» DIRECTIONS: Only the lines from the one containing "Definition example_updater : K8sACUpdater" through the last line of the listing are to be given again, exactly as they appear.

» ENTRIES SHOWN:
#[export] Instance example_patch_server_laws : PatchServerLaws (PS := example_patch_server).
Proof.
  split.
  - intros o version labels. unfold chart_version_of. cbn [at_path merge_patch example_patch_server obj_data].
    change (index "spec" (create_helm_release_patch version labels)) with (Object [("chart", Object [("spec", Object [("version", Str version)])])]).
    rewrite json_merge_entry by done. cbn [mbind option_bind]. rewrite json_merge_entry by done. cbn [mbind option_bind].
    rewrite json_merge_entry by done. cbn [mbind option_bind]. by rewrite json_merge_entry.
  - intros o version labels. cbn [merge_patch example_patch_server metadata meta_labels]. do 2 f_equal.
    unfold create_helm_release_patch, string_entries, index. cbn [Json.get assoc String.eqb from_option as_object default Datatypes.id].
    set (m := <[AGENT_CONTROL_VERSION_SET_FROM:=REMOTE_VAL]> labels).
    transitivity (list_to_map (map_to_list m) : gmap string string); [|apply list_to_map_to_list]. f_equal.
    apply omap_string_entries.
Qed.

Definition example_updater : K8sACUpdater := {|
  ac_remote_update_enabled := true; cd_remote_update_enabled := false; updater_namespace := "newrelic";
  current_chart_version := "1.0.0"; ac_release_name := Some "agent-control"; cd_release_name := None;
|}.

» RESULT OF THE TASK:
Definition example_updater : K8sACUpdater := {|
  ac_remote_update_enabled := true; cd_remote_update_enabled := false; updater_namespace := "newrelic";
  current_chart_version := "1.0.0"; ac_release_name := Some "agent-control"; cd_release_name := None;
|}.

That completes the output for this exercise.